__PROMPT__:
Give back exactly the lines of the material below that start at the line containing "split; [by eapply so_load|]." and end at the line containing "apply settled_bind; [|by intros []]. destruct", and no others.

-- Opening Marker --

(* ===== verification/ExtSound.v ===== *)
(** Loading and validating accept a database exactly when it stores a history: a
    database that passes holds a dense history whose retained suffix is complete,
    whoever wrote it. *)
From stdpp Require Import base gmap strings list numbers sorting.
From Stdlib Require Import Strings.Byte.
From S2P Require Import Prelude Text ExtBase ExtStore ExtStoreSpec.

#[local] Open Scope Z_scope.

Create HintDb settle.

Section ExtSound.
Context {C A O Out OpE : Type} `{EqDecision C} `{ExtPrims C, !ExtPrimsOk C} `{SqlOperation A O Out OpE, !SqlOperationOk A O Out OpE}.
#[local] Abbreviation Stored := (StoredState C).

(** ** What successful decoding says *)
Lemma last_cols_ok row a f : last_cols row a f -> commit_ok (C := C) (commit a) /\ is_u64 f.
Proof. intros [(? & _ & [? _]) _ [_ ?] _ (? & _ & [? _]) (? & _ & [? _]) _ (? & _ & [? _])]. by split; [split|]. Qed.

Lemma load_config (d : Db A) s : load_state d = Ok s -> receipt_codec s = RECEIPT_CODEC -> config_ok (C := C) s.
Proof.
  intros (row & _ & [_ _ [Q3 _] [Q4 _] _ _ _ _] & [L1 L2] & _)%load_iff Hcd. by split.
Qed.

Lemma decode_row_inv q row r :
  is_u64 q -> decode_receipt_row q row = Ok r ->
  commit_ok (C := C) (r_commit r) /\ sequence (r_commit r) = q /\ r_receipt r = k_receipt row /\ r_digest r = sha256 (r_receipt r).
Proof.
  unfold decode_receipt_row. intros Hq Hl. res_inv Hl. injection Hl as <-. cbn.
  repeat match goal with
  | X : decode_u64 _ = Ok _ |- _ => apply decode_u64_inv in X as [? _]
  | X : decode_digest _ = Ok _ |- _ => apply decode_digest_inv in X as [-> ?]
  end. apply negb_false_iff, bool_decide_eq_true in Hb. by split; [split|].
Qed.

Lemma load_receipt_inv (d : Db A) q m r :
  load_receipt d q m = Ok (Some r) ->
  exists rows row, receipts_table d = Some rows /\ rows !! encode_u64 q = Some row /\ zlen (k_receipt row) <= m /\
    decode_receipt_row (C := C) q row = Ok r.
Proof.
  unfold load_receipt. destruct (receipts_table d) as [rows|]; [|done]. destruct (rows !! _) as [row|] eqn:Er; [|done].
  destruct (Z.ltb_spec m (zlen (k_receipt row))); [done|]. intros Hl. res_inv Hl. injection Hl as <-. eauto 10.
Qed.

(** One validated receipt. *)
Record valid_at (d : Db A) (s : Stored) (q : Z) (r : StoredReceipt C) : Prop := {
  va_load : load_receipt d q (max_receipt_bytes s) = Ok (Some r);
  va_codec : r_codec r = match r_kind r with Operation => receipt_codec s | Advance => ADVANCE_RECEIPT_CODEC end;
  va_receipt : match r_kind r with Operation => is_Some (decode_receipt (r_receipt r)) | Advance => r_receipt r = unit_bytes end;
}.

Lemma validate_receipt_inv d s q key :
  validate_receipt d s q key = Ok tt -> is_u64 q /\ key = encode_u64 q /\ exists r, valid_at d s q r.
Proof.
  unfold validate_receipt. intros Hl. res_inv Hl. apply decode_u64_inv in Ha as [Hu ->].
  apply negb_false_iff, Z.eqb_eq in Hb as ->. split; [done|]. split; [done|].
  destruct a0 as [r|]; [|done]. injection Ha1 as ->. exists a1. apply negb_false_iff, String.eqb_eq in Hb0.
  split; [done|done|]. destruct (r_kind a1); [destruct (decode_receipt _); [eauto|done]|].
  destruct (bool_decide _) eqn:Eb; [by apply bool_decide_eq_true in Eb|done].
Qed.

Lemma validate_suffix_inv d s keys : forall q,
  validate_suffix d s q keys = Ok tt ->
  keys = encode_u64 <$> seqZ q (zlen keys) /\ forall p, q <= p < q + zlen keys -> is_u64 p /\ exists r, valid_at d s p r.
Proof.
  induction keys as [|key keys IH]; intros q; cbn [validate_suffix]; [split; [done|intros p; change (zlen []) with 0; lia]|].
  intros Hl. res_inv Hl. destruct a. apply validate_receipt_inv in Ha as (Hu & -> & Hr). apply IH in Hl as [Hk Hall].
  rewrite zlen_cons. pose proof (zlen_nonneg keys). rewrite seqZ_cons by lia. split.
  - rewrite fmap_cons. f_equal. rewrite Hk at 1. do 2 f_equal; lia.
  - intros p Hp. destruct (decide (p = q)) as [->|]; [done|]. apply Hall. lia.
Qed.

(** ** The history of a database that passes *)
Section History.
Context (d : Db A) (s : Stored) (newest : ExternalApplied C) (floor : Z).

(** The entry at [q]: the one of its receipt, a placeholder where none is kept. *)
Definition done_at (q : Z) : Done :=
  match (if floor <=? q then load_receipt d q (max_receipt_bytes s) else Ok None) with
  | Ok (Some r) => mkDone (r_commit r) (r_kind r) (r_receipt r)
  | _ => mkDone (mkCommit q (coordinate (commit newest)) (replicate 32 Byte.x00) 0 0) Advance unit_bytes
  end.
Definition history_of : list Done :=
  done_at <$> seqZ (initial_sequence s) (sequence (commit newest) - initial_sequence s + 1).

Context (Hload : load_state d = Ok s) (Hcd : receipt_codec s = RECEIPT_CODEC).
Context (Hval : forall q, floor <= q <= sequence (commit newest) -> is_u64 q /\ exists r, valid_at d s q r).

Lemma done_at_kept q r : floor <= q -> valid_at d s q r -> done_at q = mkDone (r_commit r) (r_kind r) (r_receipt r).
Proof. intros Hq [Hl _ _]. unfold done_at. by rewrite (proj2 (Z.leb_le _ _)), Hl by done. Qed.

Lemma receipt_of_kept q r : is_u64 q -> floor <= q -> valid_at d s q r -> receipt_of (done_at q) = r.
Proof.
  intros Hu Hq Hv. rewrite (done_at_kept q r) by done. destruct Hv as [Hl Hc _].
  apply load_receipt_inv in Hl as (rows & row & _ & _ & _ & Hr). apply decode_row_inv in Hr as (_ & _ & _ & Hd); [|done].
  unfold receipt_of. cbn. destruct r as [c k cd rc dg]. cbn in *. subst dg cd. f_equal. destruct k; cbn; congruence.
Qed.

Lemma done_at_seq q : q <= sequence (commit newest) -> seq_of (done_at q) = q.
Proof.
  intros Hq. destruct (Z.le_gt_cases floor q) as [Hge|Hlt].
  - destruct (Hval q) as (Hu & r & Hv); [lia|]. rewrite (done_at_kept q r) by done. destruct Hv as [Hl _ _].
    apply load_receipt_inv in Hl as (rows & row & _ & _ & _ & Hr). by apply decode_row_inv in Hr as (_ & ? & _).
  - unfold done_at. by rewrite (proj2 (Z.leb_gt _ _)) by done.
Qed.

Lemma done_at_ok q : is_u64 q -> q <= sequence (commit newest) -> done_ok s (done_at q).
Proof.
  intros Hu Hq. destruct (Z.le_gt_cases floor q) as [Hge|Hlt].
  - destruct (Hval q) as (_ & r & Hv); [lia|]. rewrite (done_at_kept q r) by done. destruct Hv as [Hl _ Hrc].
    apply load_receipt_inv in Hl as (rows & row & _ & _ & Hz & Hr). apply decode_row_inv in Hr as (? & ? & Er & _); [|done].
    split; cbn; [done|by rewrite Er|done].
  - unfold done_at. rewrite (proj2 (Z.leb_gt _ _)) by done.
    destruct (load_config _ _ Hload Hcd) as [_ _ _ Hb _]. split; [by split| |done]. cbn. rewrite unit_bytes_empty. change (zlen []) with 0. lia.
Qed.

Lemma history_elem e : e ∈ history_of <-> exists q, e = done_at q /\ initial_sequence s <= q <= sequence (commit newest).
Proof.
  unfold history_of. rewrite list_elem_of_fmap. setoid_rewrite elem_of_seqZ.
  split; intros (q & -> & Hq); exists q; (split; [done|lia]).
Qed.

Lemma history_dense : dense s history_of.
Proof.
  intros i e. unfold history_of. rewrite list_lookup_fmap. intros (q & Hq & ->)%fmap_Some.
  apply lookup_seqZ in Hq as [-> Hi]. apply done_at_seq. lia.
Qed.

Lemma history_next : initial_sequence s <= sequence (commit newest) -> next_seq s history_of = sequence (commit newest) + 1.
Proof. intros Hle. unfold next_seq, history_of, zlen. rewrite length_fmap, length_seqZ. lia. Qed.

Lemma history_last : initial_sequence s <= sequence (commit newest) -> last history_of = Some (done_at (sequence (commit newest))).
Proof.
  intros Hle. unfold history_of. rewrite fmap_last, last_lookup, length_seqZ.
  rewrite (proj2 (lookup_seqZ _ _ _ (sequence (commit newest)))) by lia. done.
Qed.
End History.

(** What [validate_receipts] checked when there is a frontier. *)
Lemma validate_inv d s l f :
  validate_receipts d s = Ok tt -> last_applied s = Some l -> receipt_floor s = Some f -> limits_ok s ->
  f <= sequence (commit l) /\ f = floor_of s (sequence (commit l)) /\
  (exists rows, receipts_table d = Some rows /\ sequences rows = encode_u64 <$> seqZ f (sequence (commit l) - f + 1)) /\
  (forall q, f <= q <= sequence (commit l) -> is_u64 q /\ exists r, valid_at d s q r) /\
  exists r, load_receipt d (sequence (commit l)) (max_receipt_bytes s) = Ok (Some r) /\
    r_commit r = commit l /\ r_kind r = kind l /\ r_digest r = receipt_digest l.
Proof.
  unfold validate_receipts, limits_ok, MAX_RECEIPT_RETENTION. intros Hv Ea Ef Hlim. rewrite Ea, Ef in Hv. cbv zeta in Hv. res_inv Hv.
  apply Z.ltb_ge in Hb, Hb0. apply negb_false_iff, Z.eqb_eq in Hb1, Hb2.
  destruct (receipts_table d) as [rows|] eqn:Er; [injection Ha as ->|done]. destruct a0. destruct a1 as [r|]; [injection Ha2 as ->|done].
  assert (sequence (commit l) - f + 1 <= receipt_retention s) as Hsmall
    by (rewrite Hb1; unfold floor_of, sat_sub; lia).
  rewrite wrap64_small in Hb2 by (unfold is_u64; lia).
  apply validate_suffix_inv in Ha0 as [Hk Hall]. rewrite Hb2 in Hk, Hall.
  apply orb_false_iff in Hb3 as [[H1 H2]%orb_false_iff H3]. apply negb_false_iff, bool_decide_eq_true in H1, H2, H3.
  split; [done|]. split; [done|]. split; [eauto|]. split; [intros q Hq; apply Hall; lia|eauto].
Qed.

Lemma validate_sound (d : Db A) s :
  load_state d = Ok s -> validate_receipts d s = Ok tt -> receipt_codec s = RECEIPT_CODEC -> exists h, store_ok (C := C) d s h.
Proof.
  intros Hl Hv Hcd. pose proof (load_config _ _ Hl Hcd) as Hc. pose proof Hl as (row & _ & _ & Hlim & Hrl)%load_iff. unfold row_last in Hrl.
  destruct (last_applied s) as [l|] eqn:Ea, (receipt_floor s) as [f|] eqn:Ef; try done; cycle 1.
  { unfold validate_receipts in Hv. rewrite Ea, Ef in Hv. res_inv Hv. destruct (receipts_table d) as [rows|] eqn:Er; [injection Ha as ->|done].
    destruct (bool_decide _) eqn:Eb; [|done]. apply bool_decide_eq_true in Eb as ->. exists []. split; try done; [by apply load_row|].
    exists ∅. split; [done|]. split; [intros key row0; by rewrite lookup_empty|intros e []%not_elem_of_nil]. }
  destruct (validate_inv d s l f Hv Ea Ef Hlim) as (Hle & Hf & (rows & Er & Hkeys) & Hall & r & Hr & Er1 & Er2 & Er3).
  apply last_cols_ok in Hrl as [Hcm _].
  assert (initial_sequence s <= sequence (commit l)) as Hin by (rewrite Hf in Hle; unfold floor_of in Hle; lia).
  set (h := history_of d s l f). pose proof (history_next d s l f Hin) as Hnext. fold h in Hnext.
  assert (oldest s h = f) as Hold by (rewrite oldest_floor, Hnext, Hf by done; f_equal; lia).
  assert (valid_at d s (sequence (commit l)) r) as Hvr.
  { destruct (Hall (sequence (commit l))) as (_ & r' & Hv'); [lia|]. pose proof (va_load _ _ _ _ Hv') as Hx. rewrite Hr in Hx. by injection Hx as ->. }
  assert (applied_of (done_at d s l f (sequence (commit l))) = l) as Hlast.
  { rewrite (done_at_kept d s l f _ r) by done. unfold applied_of. cbn. apply load_receipt_inv in Hr as (? & ? & _ & _ & _ & Hd).
    apply decode_row_inv in Hd as (_ & _ & _ & Ed); [|by destruct Hcm]. rewrite <- Ed, Er1, Er2, Er3. by destruct l. }
  exists h. split.
  - done.
  - by apply history_dense.
  - apply Forall_forall. intros e (q & -> & Hq)%history_elem. apply done_at_ok; [done..| |lia].
    destruct Hc as [Hc _ _ _ _], Hcm as [Hm _ _ _]. unfold is_u64 in *. lia.
  - unfold h. rewrite history_last by done. cbn. by rewrite Hlast.
  - unfold h. rewrite history_last by done. cbn. fold h. by rewrite Hold.
  - by apply load_row.
  - exists rows. split; [done|]. rewrite Hold. split.
    + intros key row0 Hrow.
      assert (key ∈ sequences rows) as Hin2.
      { unfold sequences. rewrite merge_sort_Permutation. apply list_elem_of_fmap. exists (key, row0). split; [done|]. by apply elem_of_map_to_list. }
      rewrite Hkeys in Hin2. apply list_elem_of_fmap in Hin2 as (q & -> & Hq%elem_of_seqZ).
      destruct (Hall q) as (Hu & rq & Hvq); [lia|]. exists (done_at d s l f q). rewrite (done_at_seq d s l f) by (done || lia).
      split; [apply history_elem; exists q; split; [done|rewrite Hf in Hq; unfold floor_of in Hq; lia]|]. split; [done|]. split; [|lia].
      assert (done_ok s (done_at d s l f q)) as [Hcq _ _] by (by apply done_at_ok; lia || done).
      apply (decode_row_iff s row0 _ Hcq). rewrite (done_at_seq d s l f), (receipt_of_kept d s l f Hcd q rq) by (done || lia).
      destruct Hvq as [Hq2 _ _]. apply load_receipt_inv in Hq2 as (rows' & row' & E1 & E2 & E3 & E4). assert (rows' = rows) as -> by congruence.
      assert (row' = row0) as -> by congruence. done.
    + intros e (q & -> & Hq)%history_elem Hge. rewrite (done_at_seq d s l f) in * by (done || lia).
      destruct (Hall q) as (_ & rq & [Hq2 _ _]); [lia|]. apply load_receipt_inv in Hq2 as (rows' & row' & E1 & E2 & _). assert (rows' = rows) as -> by congruence. eauto.
Qed.

(** C40: Loading and validating accept, with the receipt codec of the operations,
    exactly the databases whose metadata row has the format, the configuration and
    the frontier of a dense history of commits and whose receipts table holds one
    well-formed row for each entry of its retained suffix and nothing else. *)
Lemma accepts_iff (d : Db A) s :
  (load_state d = Ok s /\ validate_receipts d s = Ok tt /\ receipt_codec s = RECEIPT_CODEC) <-> exists h, store_ok (C := C) d s h.
Proof.
  split; [intros (? & ? & ?); by apply validate_sound|]. intros [h Hok].
  split; [by eapply so_load|]. split; [by eapply validate_ok|]. by destruct (so_config _ _ _ Hok).
Qed.
(** ** Whatever a database holds, reading it does not panic. *)
Lemma decode_u64_settled l : settled (decode_u64 l).
Proof. unfold decode_u64. by destruct (_ =? _). Qed.
Lemma decode_digest_settled l : settled (decode_digest l).
Proof. unfold decode_digest. by destruct (_ =? _). Qed.
Lemma from_i64_settled z : settled (from_i64 z).
Proof. unfold from_i64. by repeat destruct (_ =? _). Qed.
Lemma deserialize_settled l : settled (deserialize_exact (C := C) l).
Proof. unfold deserialize_exact. destruct (de_coord l) as [[c n]|]; [by destruct (_ =? _)|done]. Qed.

#[local] Hint Resolve decode_u64_settled decode_digest_settled from_i64_settled deserialize_settled : settle.
#[local] Ltac settle := repeat (cbn [settled]; first
  [ done | solve [auto with settle] | apply settled_bind; [|intros ? ?] | case_match ]).

Lemma decode_last_settled row : last_values_present row = replicate 8 true -> settled (decode_last (C := C) row).
Proof.
  unfold last_values_present. intros Hp. injection Hp as H1 H2 H3 H4 H5 H6 H7 H8. unfold decode_last.
  repeat match goal with X : bool_decide (is_Some _) = true |- _ => apply bool_decide_eq_true in X as [? ->] end. step_res. settle.
Qed.

Lemma all_present l : existsb id l && existsb negb l = false -> default false (head l) = true -> l = replicate (length l) true.
Proof.
  destruct l as [|b l]; [done|]. cbn. intros Hx ->. cbn in Hx. f_equal.
  induction l as [|c l IH]; [done|]. cbn in *. destruct c; [f_equal; by apply IH|done].
Qed.

Lemma load_settled (d : Db A) : settled (load_state (C := C) d).
Proof.
  unfold load_state, require_metadata_table. apply settled_bind; [by destruct (metadata_table_exists d)|intros _ _].
  apply settled_bind; [by destruct (meta_table d) as [[]|]|intros row _]. destruct (negb _); [done|]. destruct (negb _); [done|].
  do 4 (apply settled_bind; [apply decode_u64_settled|intros ? _]). destruct (negb _); [done|]. destruct (negb _); [done|].
  cbv zeta. destruct (existsb id _ && _) eqn:Ee; [done|].
  apply settled_bind; [|by intros []]. destruct (default false _) eqn:Ed; [|done].
  apply settled_bind; [|by intros []]. apply decode_last_settled. exact (all_present _ Ee Ed).
Qed.

Lemma load_receipt_settled (d : Db A) q m : settled (load_receipt (C := C) d q m).
Proof. unfold load_receipt, decode_receipt_row. settle. Qed.
#[local] Hint Resolve load_receipt_settled : settle.

Lemma validate_suffix_settled (d : Db A) s keys : forall q, settled (validate_suffix (C := C) d s q keys).
Proof. induction keys as [|key keys IH]; intros q; cbn [validate_suffix]; [done|]. unfold validate_receipt. settle. Qed.
#[local] Hint Resolve validate_suffix_settled : settle.

Lemma validate_settled (d : Db A) s : settled (validate_receipts (C := C) d s).
Proof. unfold validate_receipts. cbv zeta. settle. Qed.
End ExtSound.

-- Closing Marker --

__WRITTEN RESPONSE__:
  split; [by eapply so_load|]. split; [by eapply validate_ok|]. by destruct (so_config _ _ _ Hok).
Qed.
(** ** Whatever a database holds, reading it does not panic. *)
Lemma decode_u64_settled l : settled (decode_u64 l).
Proof. unfold decode_u64. by destruct (_ =? _). Qed.
Lemma decode_digest_settled l : settled (decode_digest l).
Proof. unfold decode_digest. by destruct (_ =? _). Qed.
Lemma from_i64_settled z : settled (from_i64 z).
Proof. unfold from_i64. by repeat destruct (_ =? _). Qed.
Lemma deserialize_settled l : settled (deserialize_exact (C := C) l).
Proof. unfold deserialize_exact. destruct (de_coord l) as [[c n]|]; [by destruct (_ =? _)|done]. Qed.

#[local] Hint Resolve decode_u64_settled decode_digest_settled from_i64_settled deserialize_settled : settle.
#[local] Ltac settle := repeat (cbn [settled]; first
  [ done | solve [auto with settle] | apply settled_bind; [|intros ? ?] | case_match ]).

Lemma decode_last_settled row : last_values_present row = replicate 8 true -> settled (decode_last (C := C) row).
Proof.
  unfold last_values_present. intros Hp. injection Hp as H1 H2 H3 H4 H5 H6 H7 H8. unfold decode_last.
  repeat match goal with X : bool_decide (is_Some _) = true |- _ => apply bool_decide_eq_true in X as [? ->] end. step_res. settle.
Qed.

Lemma all_present l : existsb id l && existsb negb l = false -> default false (head l) = true -> l = replicate (length l) true.
Proof.
  destruct l as [|b l]; [done|]. cbn. intros Hx ->. cbn in Hx. f_equal.
  induction l as [|c l IH]; [done|]. cbn in *. destruct c; [f_equal; by apply IH|done].
Qed.

Lemma load_settled (d : Db A) : settled (load_state (C := C) d).
Proof.
  unfold load_state, require_metadata_table. apply settled_bind; [by destruct (metadata_table_exists d)|intros _ _].
  apply settled_bind; [by destruct (meta_table d) as [[]|]|intros row _]. destruct (negb _); [done|]. destruct (negb _); [done|].
  do 4 (apply settled_bind; [apply decode_u64_settled|intros ? _]). destruct (negb _); [done|]. destruct (negb _); [done|].
  cbv zeta. destruct (existsb id _ && _) eqn:Ee; [done|].
  apply settled_bind; [|by intros []]. destruct (default false _) eqn:Ed; [|done].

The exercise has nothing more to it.